Es mag kaum jemanden geben, der die Schönheit der Dinge unseres Alltags besser inszenieren kann als New Yorks Top-Still-Life-Fotograf Tom Schierlitz. Seit über 20 Jahren fotografiert der gebürtige Münchner unter anderem für die GQ, Esquire und das New York Times Magazine selbst banale Fleichklöpse so, dass sie zum unnahbaren Objekt der Begierde werden. Für Achtung kochte Schierlitz in seinem Apartment in Tribeca ein handfestes Gericht – Schweineschulter nach dem Rezept seiner bayrischen Großmutter. Natürlich als formvollendetes Stilleben arrangiert, genauso wie die Ikonen der deutschsprachigen Konsumwirtschaft, die er für sein Achtung-Debüt in diese Ausgabe fotografierte.
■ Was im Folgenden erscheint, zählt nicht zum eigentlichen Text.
(* ===== verification/HysteriaStore.v ===== *)
(** * The connection the authentication endpoint reads through

    [ReadOnlyKeyStore] of [Hysteria]: which file a request is answered from, when the
    database is replaced, missing, or cannot be opened. *)

From S2P Require Import Prelude PyText Json AwgConfig VpnKeys Hysteria HysteriaAccess.

Section Store.
Context (dk : disk).

(** From a moment on, one file is at the path and can be opened. *)
Definition steady (f : Z) (n : nat) : Prop := forall i, (n <= i)%nat -> d_stat dk i = Some f /\ d_open dk i = Some f.
(** The store does not take the file for one it has open when it has not. *)
Definition pinned (f : Z) (s : key_store) : Prop := ks_file_id s = Some f -> ks_conn s = Some f.

Definition answer (i : nat) (f : Z) : result auth_fault (list vpn_key) :=
  match d_query dk i f with Ok rows => Ok rows | Err _ => Err StoreUnavailable end.

(** What a read comes to, on any disk: the answer of a query made now over some
    connection, or a failure. *)
Lemma read_run s r s' : read_active_rows dk s = (r, s') ->
  (ks_tick s <= ks_tick s')%nat
  /\ (r = Err StoreUnavailable
      \/ exists i f, (ks_tick s <= i < ks_tick s')%nat /\ ks_conn s' = Some f /\ r = answer i f).
Proof.
  unfold read_active_rows, reopen_if_replaced, open_store, look, set_conn, set_file_id, count_failure, modify, get, raise, ret, catch, bind, answer.
  cbn. destruct (bool_decide (d_stat dk _ = None) || _); cbn.
  - destruct (ks_conn s) as [f|]; cbn; [|intros [= <- <-]; cbn; split; [lia|by left]].
    destruct (d_query dk _ f) as [rows|] eqn:Eq; cbn; intros [= <- <-]; cbn; (split; [lia|]); [right|by left].
    exists (S (ks_tick s)), f. rewrite Eq. split; [lia|done].
  - destruct (d_open dk _) as [f|]; cbn; [|intros [= <- <-]; cbn; split; [lia|by left]].
    destruct (d_query dk _ f) as [rows|] eqn:Eq; cbn; intros [= <- <-]; cbn; (split; [lia|]); [right|by left].
    exists (S (S (S (ks_tick s)))), f. rewrite Eq. split; [lia|done].
Qed.
(** On a steady disk: over the file at the path. *)
Lemma read_steady s f r s' : steady f (ks_tick s) -> pinned f s -> read_active_rows dk s = (r, s') ->
  ks_conn s' = Some f /\ ks_file_id s' = Some f /\ (ks_tick s <= ks_tick s')%nat
  /\ exists i, (ks_tick s <= i)%nat /\ r = answer i f
     /\ ks_failures s' = (ks_failures s + (if is_ok r then 0 else 1))%Z.
Proof.
  intros Hd Hp. assert (forall i, (ks_tick s <= i)%nat -> d_stat dk i = Some f) as Hs by (intros; by apply Hd).
  assert (forall i, (ks_tick s <= i)%nat -> d_open dk i = Some f) as Ho by (intros; by apply Hd).
  unfold read_active_rows, reopen_if_replaced, open_store, look, set_conn, set_file_id, count_failure, modify, get, raise, ret, catch, bind, answer.
  cbn. rewrite (Hs (ks_tick s)), (bool_decide_eq_false_2 (Some f = None)) by done. cbn [orb].
  case_bool_decide as E; cbn.
  - rewrite (Hp (eq_sym E)). cbn. destruct (d_query dk (S (ks_tick s)) f) eqn:Eq; cbn; intros [= <- <-]; cbn; repeat (split; [done || lia|]);
      exists (S (ks_tick s)); rewrite Eq; repeat split; cbn; lia.
  - rewrite (Ho (S (ks_tick s))) by lia. cbn. rewrite (Hs (S (S (ks_tick s)))) by lia. cbn.
    destruct (d_query dk (S (S (S (ks_tick s)))) f) eqn:Eq; cbn; intros [= <- <-]; cbn; repeat (split; [done || lia|]);
      exists (S (S (S (ks_tick s)))); rewrite Eq; repeat split; cbn; lia.
Qed.

(** The endpoint answers from the file at the path, and fails closed. A request always
    gets a reply; one that is let in was let in by the rows of a query made while
    it was served. While one file stays at the path, the reply is the one its
    rows give, whatever was connected before: also after the file was replaced. *)
Theorem store_follows_the_file s body :
  (forall label s', authenticate dk body s = (Ok (Accept label), s') ->
     exists i f rows, (ks_tick s <= i < ks_tick s')%nat /\ d_query dk i f = Ok rows /\ auth_handler (Ok rows) body = Accept label)
  /\ is_ok (authenticate dk body s).1 = true
  /\ forall f, steady f (ks_tick s) -> pinned f s ->
     exists i reply s', authenticate dk body s = (Ok reply, s') /\ (ks_tick s <= i)%nat
       /\ reply = auth_handler (answer i f) body /\ pinned f s' /\ steady f (ks_tick s').
Proof.
  unfold authenticate. destruct (incoming_of body ≫= encoded) as [bytes|] eqn:Eb.
  - unfold bind, attempt, ret. destruct (read_active_rows dk s) as [r s1] eqn:Er. split; [|split; [done|]].
    + intros label s' [= Ha <-]. destruct (read_run _ _ _ Er) as [_ [->|(i & f & Hi & _ & ->)]].
      * exfalso. revert Ha. unfold auth_handler. destruct (incoming_of body); [|done]. unfold match_token.
        destruct (is_empty _); [done|]. by destruct (encoded _).
      * unfold answer in Ha. exists i, f. destruct (d_query dk i f) as [rows|]; [by exists rows|].
        exfalso. revert Ha. unfold auth_handler. destruct (incoming_of body); [|done]. unfold match_token.
        destruct (is_empty _); [done|]. by destruct (encoded _).
    + intros f Hd Hp. destruct (read_steady _ _ _ _ Hd Hp Er) as (Hc & Hf & Ht & i & Hi & -> & _).
      eexists i, _, s1. split; [done|]. split; [done|]. split; [done|]. split; [by intros _|]. intros j Hj. apply Hd. lia.
  - assert (forall read, auth_handler read body = Reject) as Hr.
    { intros read. unfold auth_handler. destruct (incoming_of body) as [t|]; [|done]. cbn in Eb. unfold match_token.
      destruct (is_empty t); [done|]. by rewrite Eb. }
    split; [done|]. split; [done|]. intros f Hd Hp. exists (ks_tick s), Reject, s. rewrite Hr. auto.
Qed.

(** ** When the file is gone, or cannot be opened *)

(** With no file at the path, the connection to the old one is still asked. *)
Lemma missing_file_is_still_read s f : ks_conn s = Some f -> d_stat dk (ks_tick s) = None ->
  (read_active_rows dk s).1 = answer (S (ks_tick s)) f.
Proof.
  intros Hc Hs. unfold read_active_rows, reopen_if_replaced, look, count_failure, modify, get, raise, ret, bind, answer. cbn.
  rewrite Hs, bool_decide_eq_true_2 by done. cbn. rewrite Hc. cbn. by destruct (d_query dk _ f).
Qed.

(** Request after request. *)
Fixpoint reads (n : nat) (s : key_store) : list bool :=
  match n with O => [] | S n' => let '(r, s') := read_active_rows dk s in is_ok r :: reads n' s' end.
Lemma stranded n : forall s f, ks_conn s = None -> ks_file_id s = Some f -> steady f (ks_tick s) ->
  reads n s = repeat false n.
Proof.
  induction n as [|n IH]; intros s f Hc Hf Hd; [done|]. cbn [reads repeat].
  assert (read_active_rows dk s = (Err StoreUnavailable, KeyStore None (Some f) (ks_failures s) (S (ks_tick s)))) as ->.
  { unfold read_active_rows, reopen_if_replaced, look, get, raise, ret, bind. cbn. rewrite (proj1 (Hd (ks_tick s) (le_n _))), Hf.
    rewrite (bool_decide_eq_true_2 (Some f = Some f)), orb_true_r by done. cbn. by rewrite Hc. }
  f_equal. by apply (IH _ f); [| |intros j Hj; apply Hd; cbn in Hj; lia].
Qed.
(** A new file that cannot be opened, and then the old one back: the store drops its
    connection, still takes the old file for the one it has, and no request is
    answered again, although the file can be opened and read. *)
Theorem unopened_swap_strands_the_store s f g n : ks_conn s = Some f -> ks_file_id s = Some f -> f <> g ->
  d_stat dk (ks_tick s) = Some g -> d_open dk (S (ks_tick s)) = None -> steady f (S (S (ks_tick s))) ->
  reads n s = repeat false n.
Proof.
  intros Hc Hf Hne Hs Ho Hd. destruct n as [|n]; [done|]. cbn [reads repeat].
  assert (read_active_rows dk s = (Err StoreUnavailable, KeyStore None (Some f) (ks_failures s + 1) (S (S (ks_tick s))))) as ->.
  { unfold read_active_rows, reopen_if_replaced, open_store, look, set_conn, count_failure, modify, get, raise, ret, catch, bind. cbn.
    rewrite Hs, Hf, !bool_decide_eq_false_2 by congruence. cbn. by rewrite Ho. }
  f_equal. by apply (stranded n _ f).
Qed.
End Store.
„Ich mache den Schweinebraten am liebsten für Dinnerpartys, serviert auf einer großen Platte und einfach mit zwei Gabeln auseinandergerissen, so zart ist der Schulterbraten, da braucht es keine Messer. Serviert wird er mit frischem Brot und Gurkensalat – und, natürlich, eiskaltem Bier. Genauso wie meine Großmutter ihn früher in München gemacht hat, nur dass es damals ihre selbstgerechten Kartoffelknödel dazu gab.“

Tom Schierlitz
Die Schweineschulter ist vor allem bei Schierling‘ amerikanischen Freunden beliebt, hier fotografisch von ihm selbst festgehalten

Zubereitung

Eine ganze Schweineschulter mit Knochen (ca. 7kg) und ein großes Stück Schweinebauch, aus der Mitte geschnitten (ca. 2,5kg), kaufen – idealerweise direkt vom Biobauern, das schmeckt am besten. Am Tag vor der Party in die Fettseite der Schulter und des Bauches mit einem sehr scharfen Messer ein Rautenmuster einritzen, ohne dabei das Fleisch zu zerschneiden. Dann eine Tasse Meersalz und eine Tasse Zucker gut vermischen. Beide Fleischstücke mit der Salz-Zucker-Mischung einreiben und in Plastikfolie eingewickelt 24 Stunden in den Kühlschrank legen.

Am Tag der Dinnerparty den Braten auspacken, entstandene Flüssigkeit und überschüssiges Salz entfernen (nicht abwaschen). Schulter und Bauch jeweils auf ein Blech legen (die Fettseite nach oben) und dann für sieben bis acht Stunden bei 180 Grad im Ofen lassen. Jede Stunde mit dem sich angesammelten Fond bestreichen. Wenn die Schulter so zart ist, dass man sie mit dem Messer ohne Widerstand anschneiden kann, rausnehmen und unter Albfolie mindestens 30 Minuten ruhen lassen.

Den Schweinebauch schon nach vier bis fünf Stunden herausnehmen und ebenso ein Weilchen ruhen lassen. Dann in ein bis zwei Zentimeter dicke Scheiben schneiden und diese von beiden Seiten in einer großen Gusspfanne knusprig anbraten. Dadurch ist das Fett fast ganz aus dem Bauch raus und er schmeckt fantastisch. Garantiert das Erste, das auf der Party aufgegessen wird und sehr beliebt bei meinen amerikanischen Freunden.

 

Erstmals erschienen in Achtung Mode Ausgabe 24, März 2013.